First steps with spawn | -Dpreview_mt behaviour

Hi all ! I’m trying to understand how spawn works, with and without -Dpreview_mt
So, my exercice consists of counting the lines of a text file, using multiple spawns in a “rat race” fashion with one of them reaching EOF before the others.

wc -l words.txt
466550 words.txt
nb_thread = 8

channel = Channel(Int32).new(nb_thread)
mutex = Mutex.new # (:unchecked)
eof_reached = Atomic.new(0)
file = "words.txt"

File.open(file) do |file|
  nb_thread.times do |nb_num|
    spawn do
      count = 0
      while eof_reached.get == 0
        begin
          mutex.lock
          line = file.read_line
          mutex.unlock
          count += 1
          Fiber.yield
        rescue ex : IO::EOFError
          eof_reached.set(1)
          mutex.unlock
        end
      end
      channel.send(count)
    end # spawn
  end   # times

  total = 0
  nb_thread.times do
    recv = channel.receive
    puts recv
    total += recv
  end
  puts total
end # open

So, without -Dpreview_mt I get

58318
58318
58319
58319
58319
58319
58319
58319
466550

Result is OK.
Now if I comment (or not) the

Fiber.yield

And run the same code with -Dpreview_mt
I get

59158
60351
60162
57913
58523
55017
59871
55579
**466574**

Furthermore, the result changes everytime I run the code

count is local to the “thread”,
line = file.read_line is protected by a Mutex,
eof_reached is an Atomic
so what am I missing ?

Edit :
When leaving Fiber.yield in place
The result is sometimes ok, often wrong, but better than without

I get results like

466550
466553
466554

Edit 2
This is wrong
channel = Channel(Int32).new(nb_thread)
Replaced with
channel = Channel(Int32).new

Results are better, but still +1 or 2 or 3 more than expected

What were you expecting?

As long as all fibers are in a single thread, there’s not much variance because they’re all running at the same pace, managed by Crystal’s scheduler.
-Dpreview_mt spawns multiple threads and distributes fibers across them. But how much time each thread gets to run is managed by the operating system. They’re OS threads. So some may get more iterations, others less in the same amount of time.
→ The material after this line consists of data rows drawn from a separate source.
(** For a validated series, positive lags and windows of at least 2, the
    complete rows are the offsets [first_complete .. n-2]. *)
Lemma complete_rows_interval
  (df : RawFrame) (lags windows : list Z) (pre : DataFrame) :
  validated df = true ->
  (forall k, In k lags -> (1 <= k)%Z) ->
  (forall w, In w windows -> (2 <= w)%Z) ->
  add_features (frame_of df) lags windows = Ok pre ->
  complete_rows pre
  = seq (first_complete lags windows)
        (length df - 1 - first_complete lags windows).
Proof.
  intros Hv Hlags Hwin Hpre.
  assert (Hnn : forallb nonneg windows = true).
  { apply forallb_forall. intros w Hw. specialize (Hwin w Hw).
    apply Z.leb_le. lia. }
  destruct (@add_features_ok df lags windows Hnn)
    as (pre' & Hpre' & Hi & Hd & Hn & Hc).
  rewrite Hpre in Hpre'. injection Hpre' as <-.
  pose proof (validated_positive _ Hv) as Hpos.
  unfold complete_rows. rewrite (nrows_pre _ _ Hi).
  rewrite <- (@filter_range _ (length df - 1) (length df)) by lia.
  apply filter_ext_in. intros t Ht. apply in_seq in Ht.
  assert (Htn : t < length df) by lia.
  rewrite (@row_complete_spec df lags windows pre Hpos Hd Hn Hc t Htn).
  rewrite (validated_dates _ Hv Htn). simpl.
  apply complete_at_interval; assumption.
Qed.

(** C3 (as amended).  For a validated series of [n] rows, positive lags and
    windows of at least 2, the rows in which the log-return, every lag,
    every rolling statistic and the target are defined are exactly the
    offsets from [max (max lags + 1) (max windows)] to [n - 2]; when that
    range is not empty its first row is at the former offset and its last
    at [n - 2]. *)
Theorem complete_rows_offsets
  (df : RawFrame) (lags windows : list Z) :
  validated df = true ->
  (forall k, In k lags -> (1 <= k)%Z) ->
  (forall w, In w windows -> (2 <= w)%Z) ->
  exists pre,
    add_features (frame_of (clean df)) lags windows = Ok pre /\
    complete_rows pre
    = seq (first_complete lags windows)
          (length df - 1 - first_complete lags windows) /\
    (first_complete lags windows + 2 <= length df ->
     hd_error (complete_rows pre) = Some (first_complete lags windows) /\
     last (complete_rows pre) 0 = length df - 2).
Proof.
  intros Hv Hlags Hwin.
  assert (Hnn : forallb nonneg windows = true).
  { apply forallb_forall. intros w Hw. specialize (Hwin w Hw).
    apply Z.leb_le. lia. }
  rewrite (clean_validated _ Hv).
  destruct (@add_features_ok df lags windows Hnn) as (pre & Hpre & _).
  exists pre. split; [exact Hpre |].
  rewrite (@complete_rows_interval df lags windows pre Hv Hlags Hwin Hpre).
  split; [reflexivity |]. intros Hlen.
  set (f := first_complete lags windows) in *.
  replace (length df - 1 - f) with (S (length df - 2 - f)) by lia.
  split; [reflexivity |].
  rewrite seq_S, last_last. lia.
Qed.

Lemma complete_rows_offsets_witness :
  exists pre,
    add_features (frame_of (clean series5)) [1%Z] [2%Z] = Ok pre /\
    complete_rows pre = [2; 3] /\
    hd_error (complete_rows pre) = Some 2 /\
    last (complete_rows pre) 0 = 3.
Proof.
  assert (Hl : forall k, In k [1%Z] -> (1 <= k)%Z)
    by (intros k [<- | []]; lia).
  assert (Hw : forall w, In w [2%Z] -> (2 <= w)%Z)
    by (intros w [<- | []]; lia).
  destruct (@complete_rows_offsets series5 [1%Z] [2%Z] eq_refl Hl Hw)
    as (pre & Hpre & Hrows & Hends).
  exists pre. split; [exact Hpre |]. split; [exact Hrows |].
  apply Hends. simpl. lia.
Defined.

(** C3 as the design document has it fails: with [lags = [1]] and
    [windows = [2]] the row at offset [max(1, max(lags)) = 1] lacks
    [r_lag_1] (it would be the log-return of row 0), and the first complete
    row is at offset 2. *)
Lemma complete_rows_offsets_counterexample :
  exists pre,
    add_features (frame_of (clean series5)) [1%Z] [2%Z] = Ok pre /\
    spec_first_offset [1%Z] = 1 /\
    row_complete pre (spec_first_offset [1%Z]) = false /\
    hd_error (complete_rows pre) <> Some (spec_first_offset [1%Z]).
Proof.
  eexists. split; [reflexivity |]. split; [reflexivity |].
  split; [reflexivity |]. lazy. discriminate.
Qed.

(** ** Twenty months growing by one percent *)

(** C2 (as amended).  Twenty monthly observations, each 1% above the one
    before, with [lags = [1]] and [windows = [3]]: the returned table has
    exactly 16 rows, the offsets 3 to 18. *)
Theorem twenty_months_rows :
  exists out,
    buildFeatureMatrix series20 [1%Z] [3%Z] = Ok out /\
    nrows out = 16.
Proof.
  destruct (buildFeatureMatrix series20 [1%Z] [3%Z]) as [out | e] eqn:Hb;
    [| vm_compute in Hb; discriminate].
  exists out. split; [reflexivity |].
  destruct (buildFeatureMatrix_inv _ _ _ Hb)
    as (pre & Hpre & Hout & _).
  assert (Hv : validated series20 = true) by (vm_compute; reflexivity).
  rewrite (clean_validated _ Hv) in Hpre.
  rewrite Hout, nrows_dropna.
  rewrite (@complete_rows_interval series20 [1%Z] [3%Z] pre Hv).
  - reflexivity.
  - intros k [<- | []]; lia.
  - intros w [<- | []]; lia.
  - exact Hpre.
Qed.

(** C2 as the design document has it fails: the table does not have 15
    rows. *)
Lemma twenty_months_rows_counterexample :
  exists out,
    buildFeatureMatrix series20 [1%Z] [3%Z] = Ok out /\ nrows out <> 15.
Proof.
  destruct (buildFeatureMatrix series20 [1%Z] [3%Z]) as [out | e] eqn:Hb;
    [| vm_compute in Hb; discriminate].
  exists out. split; [reflexivity |].
  destruct (buildFeatureMatrix_inv _ _ _ Hb)
    as (pre & Hpre & Hout & _).
  assert (Hv : validated series20 = true) by (vm_compute; reflexivity).
  rewrite (clean_validated _ Hv) in Hpre.
  rewrite Hout, nrows_dropna.
  rewrite (@complete_rows_interval series20 [1%Z] [3%Z] pre Hv).
  - simpl. discriminate.
  - intros k [<- | []]; lia.
  - intros w [<- | []]; lia.
  - exact Hpre.
Qed.

(** ** Rolling statistics *)

Lemma INR_pred_window (w : Z) :
  (1 <= w)%Z -> INR (Z.to_nat w - 1) = (IZR w - 1)%R.
Proof.
  intros Hw. rewrite minus_INR by lia. rewrite INR_IZR_INZ.
  rewrite Z2Nat.id by lia. simpl. reflexivity.
Qed.

Lemma INR_window (w : Z) : (0 <= w)%Z -> INR (Z.to_nat w) = IZR w.
Proof. intros Hw. rewrite INR_IZR_INZ, Z2Nat.id by lia. reflexivity. Qed.

(** A window of size 1 leaves no complete row. *)
Lemma window_one_no_rows
  (rows : RawFrame) (lags windows : list Z) (pre : DataFrame) :
  all_positive rows ->
  In 1%Z windows ->
  add_features (frame_of rows) lags windows = Ok pre ->
  complete_rows pre = [].
Proof.
  intros Hpos Hin Hpre.
  destruct (forallb nonneg windows) eqn:Hnn;
    [| rewrite (@add_features_negative rows lags windows Hnn) in Hpre;
       discriminate].
  destruct (@add_features_ok rows lags windows Hnn)
    as (pre' & Hpre' & Hi & Hd & Hn & Hc).
  rewrite Hpre in Hpre'. injection Hpre' as <-.
  unfold complete_rows. apply filter_nothing. intros t Ht.
  apply in_seq in Ht. rewrite (nrows_pre _ _ Hi) in Ht.
  assert (Htn : t < length rows) by lia.
  rewrite (@row_complete_spec rows lags windows pre Hpos Hd Hn Hc t Htn).
  apply andb_false_iff. right. unfold complete_at.
  apply andb_false_iff. right.
  apply Bool.not_true_is_false. intros E.
  rewrite forallb_forall in E. specialize (E 1%Z Hin). discriminate.
Qed.

(** C4.  In the table before rows are dropped, for a window [w] of the
    request and a position [t] with [w] log-returns ending at it (so
    [w <= t]), [r_roll_mean_w[t]] is the arithmetic mean of
    [log_return[t-w+1 .. t]] and, for [w >= 2], [r_roll_std_w[t]] is their
    sample standard deviation, dividing by [w - 1].  For [w = 1] the
    standard deviation is missing at every position, never 0, and no row
    survives [dropna]. *)
Theorem rolling_statistics
  (df : RawFrame) (lags windows : list Z) (pre : DataFrame) (w : Z) :
  add_features (frame_of (clean df)) lags windows = Ok pre ->
  In w windows ->
  (1 <= w)%Z ->
  exists (lr m sd : Series),
    lookup col_log_return (columns pre) = Some lr /\
    lookup (r_roll_mean w) (columns pre) = Some m /\
    lookup (r_roll_std w) (columns pre) = Some sd /\
    (forall t,
        Z.to_nat w <= t -> t < length (clean df) ->
        let xs := returns_window (clean df) (Z.to_nat w) t in
        map Some xs = map (cell lr) (seq (S t - Z.to_nat w) (Z.to_nat w)) /\
        length xs = Z.to_nat w /\
        cell m t = Some (Rsum xs / IZR w)%R /\
        ((2 <= w)%Z -> cell sd t = Some (sample_std xs w))) /\
    (w = 1%Z ->
     (forall t, cell sd t = None) /\
     complete_rows pre = [] /\
     nrows (reset_index (dropna pre)) = 0).
Proof.
  intros Hpre Hin Hw.
  pose proof (clean_positive df) as Hpos.
  destruct (forallb nonneg windows) eqn:Hnn;
    [| rewrite (@add_features_negative (clean df) lags windows Hnn) in Hpre;
       discriminate].
  destruct (@add_features_ok (clean df) lags windows Hnn)
    as (pre' & Hpre' & Hi & Hd & Hn & Hc).
  rewrite Hpre in Hpre'. injection Hpre' as <-.
  apply mem_In in Hin.
  exists (log_return (clean df)), (rolling_mean (roll (clean df) w)),
    (rolling_std (roll (clean df) w)).
  split; [rewrite Hc; reflexivity |].
  split; [rewrite Hc; simpl; rewrite Hin; reflexivity |].
  split; [rewrite Hc; simpl; rewrite Hin; reflexivity |].
  split.
  - intros t Hwt Ht xs.
    assert (Hlen : length xs = Z.to_nat w) by apply length_returns_window.
    split; [| split; [exact Hlen | split]].
    + unfold xs, returns_window. rewrite map_map. apply map_ext_in.
      intros i Hi'. apply in_seq in Hi'.
      rewrite (cell_log_return _ Hpos).
      destruct (Nat.leb_spec 1 i); [| lia].
      destruct (Nat.ltb_spec i (length (clean df))); [reflexivity | lia].
    + rewrite (cell_rolling_mean _ _ Hpos).
      destruct (Nat.leb_spec 1 (Z.to_nat w)); [| lia].
      destruct (Nat.leb_spec (Z.to_nat w) t); [| lia].
      destruct (Nat.ltb_spec t (length (clean df))); [| lia].
      simpl. unfold mean. fold xs. rewrite Hlen, INR_window by lia.
      reflexivity.
    + intros Hw2. rewrite (cell_rolling_std _ _ Hpos).
      destruct (Nat.leb_spec 2 (Z.to_nat w)); [| lia].
      destruct (Nat.leb_spec (Z.to_nat w) t); [| lia].
      destruct (Nat.ltb_spec t (length (clean df))); [| lia].
      simpl. unfold sample_std, ssqdm, mean. fold xs.
      rewrite Hlen, INR_window, INR_pred_window by lia. reflexivity.
  - intros ->. split; [| split].
    + intros t. rewrite (cell_rolling_std _ _ Hpos). reflexivity.
    + apply (@window_one_no_rows (clean df) lags windows pre Hpos);
        [apply mem_In; exact Hin | exact Hpre].
    + rewrite nrows_dropna.
      rewrite (@window_one_no_rows (clean df) lags windows pre Hpos);
        [reflexivity | apply mem_In; exact Hin | exact Hpre].
Qed.

Lemma rolling_statistics_witness :
  exists pre m sd,
    add_features (frame_of (clean series5)) [1%Z] [2%Z] = Ok pre /\
    lookup (r_roll_mean 2) (columns pre) = Some m /\
    lookup (r_roll_std 2) (columns pre) = Some sd /\
    cell m 2 = Some (Rsum (returns_window (clean series5) 2 2) / 2)%R /\
    cell sd 2 = Some (sample_std (returns_window (clean series5) 2 2) 2).
Proof.
  destruct (add_features (frame_of (clean series5)) [1%Z] [2%Z])
    as [pre | e] eqn:Hpre; [| vm_compute in Hpre; discriminate].
  destruct (@rolling_statistics series5 [1%Z] [2%Z] pre 2%Z Hpre
              (or_introl eq_refl) ltac:(lia))
    as (lr & m & sd & Hlr & Hm & Hsd & Hcells & _).
  exists pre, m, sd. split; [reflexivity |].
  split; [exact Hm |]. split; [exact Hsd |].
  assert (H2 : Z.to_nat 2 <= 2) by (simpl; lia).
  assert (Hn : 2 < length (clean series5)) by (vm_compute; lia).
  destruct (Hcells 2 H2 Hn) as (_ & _ & Hmean & Hstd).
  split; [exact Hmean | apply Hstd; lia].
Defined.

(** ** No validation of lags and windows *)

(** C7 (as amended).  [buildFeatureMatrix] validates nothing and never
    raises [ConfigError].  A negative window makes it fail with the
    [ValueError] of pandas' [rolling]; with no negative window it returns a
    table whatever the lags are, and for every requested lag [k], positive
    or not, the column [r_lag_k] holds [log_return[t - k]]. *)
Theorem lags_windows_unchecked (df : RawFrame) (lags windows : list Z) :
  buildFeatureMatrix df lags windows <> Err ConfigError /\
  (forallb nonneg windows = false ->
   buildFeatureMatrix df lags windows = Err ValueError) /\
  (forallb nonneg windows = true ->
   exists pre,
     add_features (frame_of (clean df)) lags windows = Ok pre /\
     buildFeatureMatrix df lags windows = Ok (reset_index (dropna pre)) /\
     forall k, In k lags ->
       exists s,
         lookup (r_lag k) (columns pre) = Some s /\
         forall t, t < length (clean df) ->
           cell s t = cellZ (log_return (clean df)) (Z.of_nat t - k)).
Proof.
  assert (Hneg : forallb nonneg windows = false ->
                 buildFeatureMatrix df lags windows = Err ValueError).
  { intros Hnn. unfold buildFeatureMatrix.
    rewrite (@add_features_negative (clean df) lags windows Hnn).
    reflexivity. }
  assert (Hok : forallb nonneg windows = true ->
                exists pre,
                  add_features (frame_of (clean df)) lags windows = Ok pre /\
                  buildFeatureMatrix df lags windows
                  = Ok (reset_index (dropna pre)) /\
                  forall k, In k lags ->
                    exists s,
                      lookup (r_lag k) (columns pre) = Some s /\
                      forall t, t < length (clean df) ->
                        cell s t
                        = cellZ (log_return (clean df)) (Z.of_nat t - k)).
  { intros Hnn.
    destruct (@add_features_ok (clean df) lags windows Hnn)
      as (pre & Hpre & _ & _ & _ & Hc).
    exists pre. split; [exact Hpre |]. split.
    - unfold buildFeatureMatrix. rewrite Hpre. reflexivity.
    - intros k Hk. apply mem_In in Hk.
      exists (shift k (log_return (clean df))). split.
      + rewrite Hc. simpl. rewrite Hk. reflexivity.
      + intros t Ht. apply cell_shift. rewrite length_log_return. exact Ht. }
  split; [| split; assumption].
  destruct (forallb nonneg windows) eqn:Hnn.
  - destruct (Hok eq_refl) as (pre & _ & Hb & _). rewrite Hb. discriminate.
  - rewrite (Hneg eq_refl). discriminate.
Qed.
If I hazard some guessing, with my limited knowledge of fibers and threads:

As I understand it, fibers is cooperative multi-tasking, so you always only have one fiber running, and switching fibers at well-defined places. Those places would be Fiber.yield and in readline (as it’s an IO operation). So, when a fiber gets scheduled after the yield, it has a free run until the read_line where no other fiber can gain control, and then the mutex has locked.

Threads on the other hand, is parallel, and while I can’t pinpoint where the ghost lines comes from, I’d wager it’s caused different threads hitting the shared variables at just the right offset to misbehave.

What I expected is

rescue ex : IO::EOFError
eof_reached.set(1)

To be executed on one thread and allowing all threads to terminate…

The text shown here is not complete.